[Stored items]
------
Lemma traverse_spec n :
  if kept n then ∃ n', (traverse test n).1 = Some n' ∧ pruned n n'
  else traverse test n = (None, []).
Proof.
  induction n as [d|d cs IH] using tree_ind'; rewrite kept_node; cbn [traverse default].
  - destruct (test (TreeNode d None)) eqn:Et; simpl; [|done]. exists (TreeNode d None). by unfold pruned; rewrite Et.
  - destruct (test (TreeNode d (Some cs))) eqn:Et; simpl.
    { exists (TreeNode d (Some cs)). by unfold pruned; rewrite Et. }
    assert (if existsb kept cs then omap fst (map (traverse test) cs) ≠ []
            else omap fst (map (traverse test) cs) = [] ∧ flat_map snd (map (traverse test) cs) = []) as Hcs.
    { clear Et. induction IH as [|c cs Hc _ IH]; [done|]. csimpl. destruct (kept c); simpl.
      - destruct Hc as (n'&->&_). done.
      - rewrite Hc. simpl. exact IH. }
    destruct (existsb kept cs).
    + destruct (omap fst (map (traverse test) cs)) as [|m ms] eqn:Em; [done|].
      eexists. split; [done|]. unfold pruned. rewrite Et. exists cs. by rewrite Em.
    + destruct Hcs as [-> ->]. done.
Qed.

Lemma traverse_none n : kept n = false → traverse test n = (None, []).
Proof. intros Hk. pose proof (traverse_spec n) as H. by rewrite Hk in H. Qed.

Lemma traverse_some n : kept n = true → ∃ n', (traverse test n).1 = Some n' ∧ pruned n n'.
Proof. intros Hk. pose proof (traverse_spec n) as H. by rewrite Hk in H. Qed.

(** The children that are kept, after [traverse]. *)
Definition keptNodes (ns : list TreeNodeData) : list TreeNodeData := omap fst (map (traverse test) ns).

Lemma keptNodes_cons n ns :
  keptNodes (n :: ns) = match (traverse test n).1 with Some n' => n' :: keptNodes ns | None => keptNodes ns end.
Proof. unfold keptNodes. cbn [map]. csimpl. by destruct (traverse test n).1. Qed.

(** No match is lost. *)
Lemma keptNodes_matches ns :
  Forall (λ n, List.filter test (preorders (keptNodes [n])) = List.filter test (preorder n)) ns →
  List.filter test (preorders (keptNodes ns)) = List.filter test (preorders ns).
Proof.
  induction 1 as [|n ns Hn _ IH]; [done|].
  rewrite preorders_cons, List.filter_app, <-Hn, <-IH, !keptNodes_cons. change (keptNodes []) with (@nil TreeNodeData).
  destruct (traverse test n).1 as [n'|]; [|done]. rewrite !preorders_cons, !List.filter_app. simpl.
  by rewrite (right_id_L [] (++)).
Qed.

Lemma kept_false_filter n : kept n = false → List.filter test (preorder n) = [].
Proof.
  unfold kept. generalize (preorder n). intros l. induction l as [|x l IH]; [done|]. simpl.
  intros [-> Hl]%orb_false_iff. by apply IH.
Qed.

Lemma traverse_matches n : List.filter test (preorders (keptNodes [n])) = List.filter test (preorder n).
Proof.
  induction n as [d|d cs IH] using tree_ind'.
  - unfold keptNodes. simpl. destruct (test (TreeNode d None)) eqn:Et; [|done]. simpl. by rewrite Et.
  - destruct (kept (TreeNode d (Some cs))) eqn:Ek.
    + destruct (traverse_some _ Ek) as (n'&Hn'&Hp). rewrite keptNodes_cons, Hn'. unfold pruned in Hp.
      change (keptNodes []) with (@nil TreeNodeData). rewrite preorders_cons. cbn [preorders flat_map].
      rewrite (right_id_L [] (++)). destruct (test (TreeNode d (Some cs))) eqn:Et; [by subst|]. destruct Hp as (cs'&[= <-]&->).
      fold (keptNodes cs). rewrite !preorder_unfold. cbn [List.filter nodeData].
      rewrite (test_data (TreeNode d (Some (keptNodes cs))) (TreeNode d (Some cs)) eq_refl), Et.
      by apply keptNodes_matches.
    + rewrite keptNodes_cons, (traverse_none _ Ek), (kept_false_filter _ Ek). done.
Qed.

Lemma search_matches ns : List.filter test (preorders (keptNodes ns)) = List.filter test (preorders ns).
Proof. apply keptNodes_matches, Forall_forall. intros n _. apply traverse_matches. Qed.

(** Searching the result again changes nothing. *)
Lemma keptNodes_again ns :
  Forall (λ n, keptNodes (keptNodes [n]) = keptNodes [n]) ns → keptNodes (keptNodes ns) = keptNodes ns.
Proof.
  induction 1 as [|n ns Hn _ IH]; [done|]. rewrite keptNodes_cons in Hn |- *.
  change (keptNodes []) with (@nil TreeNodeData) in Hn.
  destruct (traverse test n).1 as [n'|]; [|done]. rewrite keptNodes_cons in Hn |- *.
  change (keptNodes []) with (@nil TreeNodeData) in Hn.
  destruct (traverse test n').1 as [n''|]; [|done]. simplify_eq. by rewrite IH.
Qed.

Lemma traverse_again n : keptNodes (keptNodes [n]) = keptNodes [n].
Proof.
  induction n as [d|d cs IH] using tree_ind'.
  - unfold keptNodes. simpl. destruct (test (TreeNode d None)) eqn:Et; [|done]. simpl. by rewrite Et.
  - destruct (kept (TreeNode d (Some cs))) eqn:Ek.
    + destruct (traverse_some _ Ek) as (n'&Hn'&Hp). rewrite keptNodes_cons, Hn'. unfold pruned in Hp.
      destruct (test (TreeNode d (Some cs))) eqn:Et.
      { subst. rewrite keptNodes_cons. by rewrite Hn'. }
      destruct Hp as (cs'&[= <-]&->). fold (keptNodes cs). cbn [nodeData].
      rewrite keptNodes_cons. cbn [traverse].
      rewrite (test_data (TreeNode d (Some (keptNodes cs))) (TreeNode d (Some cs)) eq_refl), Et.
      fold (keptNodes (keptNodes cs)). rewrite keptNodes_again by done.
      cbn [traverse] in Hn'. rewrite Et in Hn'. fold (keptNodes cs) in Hn'.
      by destruct (keptNodes cs).
    + by rewrite keptNodes_cons, (traverse_none _ Ek).
Qed.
------
When you reach the line containing "destruct (existsb kept cs)." in the data above, start copying exactly, and stop after the line containing "Lemma traverse_some n".

    destruct (existsb kept cs).
    + destruct (omap fst (map (traverse test) cs)) as [|m ms] eqn:Em; [done|].
      eexists. split; [done|]. unfold pruned. rewrite Et. exists cs. by rewrite Em.
    + destruct Hcs as [-> ->]. done.
Qed.

Lemma traverse_none n : kept n = false → traverse test n = (None, []).
Proof. intros Hk. pose proof (traverse_spec n) as H. by rewrite Hk in H. Qed.

Lemma traverse_some n : kept n = true → ∃ n', (traverse test n).1 = Some n' ∧ pruned n n'.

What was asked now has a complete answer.